Lemma str_app_cons (c : ascii) (a b : string) : String c a +:+ b = String c (a +:+ b).
Proof. reflexivity. Qed.

Lemma str_app_assoc (a b c : string) : (a +:+ b) +:+ c = a +:+ (b +:+ c).
Proof.
  induction a as [|ch a IH]; [done|]. rewrite !str_app_cons. by f_equal.
Qed.

Lemma str_app_empty_r (a : string) : a +:+ EmptyString = a.
Proof. induction a as [|ch a IH]; [done|]. rewrite str_app_cons. by f_equal. Qed.

Lemma list_ascii_app (a b : string) :
  list_ascii_of_string (a +:+ b) = list_ascii_of_string a ++ list_ascii_of_string b.
Proof.
  induction a as [|ch a IH]; [done|]. rewrite str_app_cons. simpl. by f_equal.
Qed.

Lemma list_ascii_inj (a b : string) :
  list_ascii_of_string a = list_ascii_of_string b -> a = b.
Proof.
  intros H. rewrite <- (string_of_list_ascii_of_string a), <- (string_of_list_ascii_of_string b).
  by rewrite H.
Qed.

(** Cancelling a common suffix. *)
Lemma str_app_inv_tail (a b c : string) : a +:+ c = b +:+ c -> a = b.
Proof.
  intros H. apply (f_equal list_ascii_of_string) in H.
  rewrite !list_ascii_app in H. apply app_inv_tail in H. by apply list_ascii_inj.
Qed.

Lemma concat_cons (sep x y : string) (l : list string) :
  String.concat sep (x :: y :: l) = x +:+ (sep +:+ String.concat sep (y :: l)).
Proof. reflexivity. Qed.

■ **DIRECTIONS**
Return the whole listing, keeping every line exactly as it is.

■ **TASK ANSWER**
Lemma str_app_cons (c : ascii) (a b : string) : String c a +:+ b = String c (a +:+ b).
Proof. reflexivity. Qed.

Lemma str_app_assoc (a b c : string) : (a +:+ b) +:+ c = a +:+ (b +:+ c).
Proof.
  induction a as [|ch a IH]; [done|]. rewrite !str_app_cons. by f_equal.
Qed.

Lemma str_app_empty_r (a : string) : a +:+ EmptyString = a.
Proof. induction a as [|ch a IH]; [done|]. rewrite str_app_cons. by f_equal. Qed.

Lemma list_ascii_app (a b : string) :
  list_ascii_of_string (a +:+ b) = list_ascii_of_string a ++ list_ascii_of_string b.
Proof.
  induction a as [|ch a IH]; [done|]. rewrite str_app_cons. simpl. by f_equal.
Qed.

Lemma list_ascii_inj (a b : string) :
  list_ascii_of_string a = list_ascii_of_string b -> a = b.
Proof.
  intros H. rewrite <- (string_of_list_ascii_of_string a), <- (string_of_list_ascii_of_string b).
  by rewrite H.
Qed.

(** Cancelling a common suffix. *)
Lemma str_app_inv_tail (a b c : string) : a +:+ c = b +:+ c -> a = b.
Proof.
  intros H. apply (f_equal list_ascii_of_string) in H.
  rewrite !list_ascii_app in H. apply app_inv_tail in H. by apply list_ascii_inj.
Qed.

Lemma concat_cons (sep x y : string) (l : list string) :
  String.concat sep (x :: y :: l) = x +:+ (sep +:+ String.concat sep (y :: l)).
Proof. reflexivity. Qed.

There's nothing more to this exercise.